Plenty of examples can be found of both for and with used to follow empathy and its verb empathize:

…there were things in it I could empathize with…

Browns coach Eric Mangini has empathy for Mike Brown

How can I empathize with the other person?

Narcissists do not express empathy for those who are close to them

Promoting Empathy With Your Teen

…even rather young children are capable of showing empathy with the pain of others

However, because of the nature of empathy, I think that with is to be preferred over for. The preposition for indicates a certain distancing that with does not. For example, when we feel pity for someone, we see the other as not like ourselves. When we feel empathy, we see ourselves mirrored in the other person.

Four words commonly used for talking about feelings of caring are pity, compassion, sympathy, and empathy Pity and compassion refer to more distanced feelings than sympathy and empathy.
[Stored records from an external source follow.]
Lemma digit_char n : is_digit (Z.to_N (n mod 10) + 48) = true.
Proof.
  pose proof (Z.mod_pos_bound n 10 ltac:(lia)).
  unfold is_digit. apply andb_true_iff. split; apply N.leb_le; lia.
Qed.

Lemma nat_digits_digits f n acc :
  (forall c, In c acc -> is_digit c = true) ->
  forall c, In c (nat_digits f n acc) -> is_digit c = true.
Proof.
  revert n acc; induction f as [|f IH]; simpl; intros n acc Hacc; [exact Hacc|].
  assert (Hacc' : forall c, In c ((Z.to_N (n mod 10) + 48) :: acc) -> is_digit c = true).
  { intros c [<- | Hc]; [apply digit_char | apply Hacc, Hc]. }
  destruct (n <? 10)%Z; [exact Hacc' | apply IH, Hacc'].
Qed.

Lemma nat_digits_len_acc f n acc : (List.length acc <= List.length (nat_digits f n acc))%nat.
Proof.
  revert n acc; induction f as [|f IH]; simpl; intros n acc; [lia|].
  destruct (n <? 10)%Z; simpl; [lia|]. specialize (IH (n / 10)%Z ((Z.to_N (n mod 10) + 48) :: acc)).
  simpl in IH. lia.
Qed.

Lemma pow10_succ k : (10 ^ Z.of_nat (S k) = 10 * 10 ^ Z.of_nat k)%Z.
Proof. rewrite Nat2Z.inj_succ, Z.pow_succ_r by lia. reflexivity. Qed.

Lemma pow10_pos k : (0 < 10 ^ Z.of_nat k)%Z.
Proof. apply Z.pow_pos_nonneg; lia. Qed.

Lemma nat_digits_len_upper f k n acc :
  (1 <= k)%nat -> (0 <= n < 10 ^ Z.of_nat k)%Z ->
  (List.length (nat_digits f n acc) <= k + List.length acc)%nat.
Proof.
  revert k n acc; induction f as [|f IH]; simpl; intros k n acc Hk Hn; [lia|].
  destruct (n <? 10)%Z eqn:E; simpl; [lia|].
  apply Z.ltb_ge in E.
  destruct k as [|[|k]]; [lia | simpl in Hn; lia|].
  rewrite pow10_succ in Hn.
  specialize (IH (S k) (n / 10)%Z ((Z.to_N (n mod 10) + 48) :: acc)).
  simpl in IH. assert (H10 : (0 <= n / 10 < 10 ^ Z.of_nat (S k))%Z).
  { split; [apply Z.div_pos; lia | apply Z.div_lt_upper_bound; lia]. }
  specialize (IH ltac:(lia) H10). lia.
Qed.

Lemma nat_digits_len_lower f k n acc :
  (k < f)%nat -> (10 ^ Z.of_nat k <= n)%Z ->
  (k + 1 + List.length acc <= List.length (nat_digits f n acc))%nat.
Proof.
  revert k n acc; induction f as [|f IH]; simpl; intros k n acc Hk Hn; [lia|].
  destruct (n <? 10)%Z eqn:E; simpl.
  - apply Z.ltb_lt in E. destruct k as [|k]; [lia|].
    rewrite pow10_succ in Hn. pose proof (pow10_pos k). lia.
  - apply Z.ltb_ge in E. destruct k as [|k].
    + pose proof (nat_digits_len_acc f (n / 10)%Z ((Z.to_N (n mod 10) + 48) :: acc)).
      simpl in H. lia.
    + rewrite pow10_succ in Hn.
      specialize (IH k (n / 10)%Z ((Z.to_N (n mod 10) + 48) :: acc) ltac:(lia)).
      simpl in IH. assert (H10 : (10 ^ Z.of_nat k <= n / 10)%Z).
      { apply Z.div_le_lower_bound; lia. }
      specialize (IH H10). lia.
Qed.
pity: Tenderness and concern aroused by the suffering, distress, or misfortune of another

compassion: The feeling or emotion, when a person is moved by the suffering or distress of another, and by the desire to relieve it

sympathy: The quality or state of being thus affected by the suffering or sorrow of another

empathy: The power of projecting one’s personality into (and so fully comprehending) the object of contemplation.

Although these words are often used interchangeably, it’s useful to think of them as referring to different kinds or degrees of caring.

Pity represents the most remote connection with one’s fellow man. Pity is the feeling that most of us experience when we see the photo of a starving child or a news clip showing an oil-covered pelican. We are moved momentarily, but other impressions quickly crowd in to dissipate the feeling.

Compassion is a step up from pity. Compassion prompts us to send money or to volunteer at the food bank. Compassion makes us try to rescue the distressed sea bird.

With both pity and compassion, we see the object of our feelings at a certain remove from ourselves. We recognize the pain or distress of the other person’s situation, but we don’t feel it in a personal way.

With sympathy and empathy, we are on a different level of feeling.

When we sympathize, we have some experience of our own as a referent. We see the other person as an equal, someone like ourselves.

Empathy takes sympathy to a still stronger depth of feeling. With empathy we are able to imagine ourselves in the other person’s situation.

Generally speaking, one sympathizes and empathizes with, but has pity and compassion for.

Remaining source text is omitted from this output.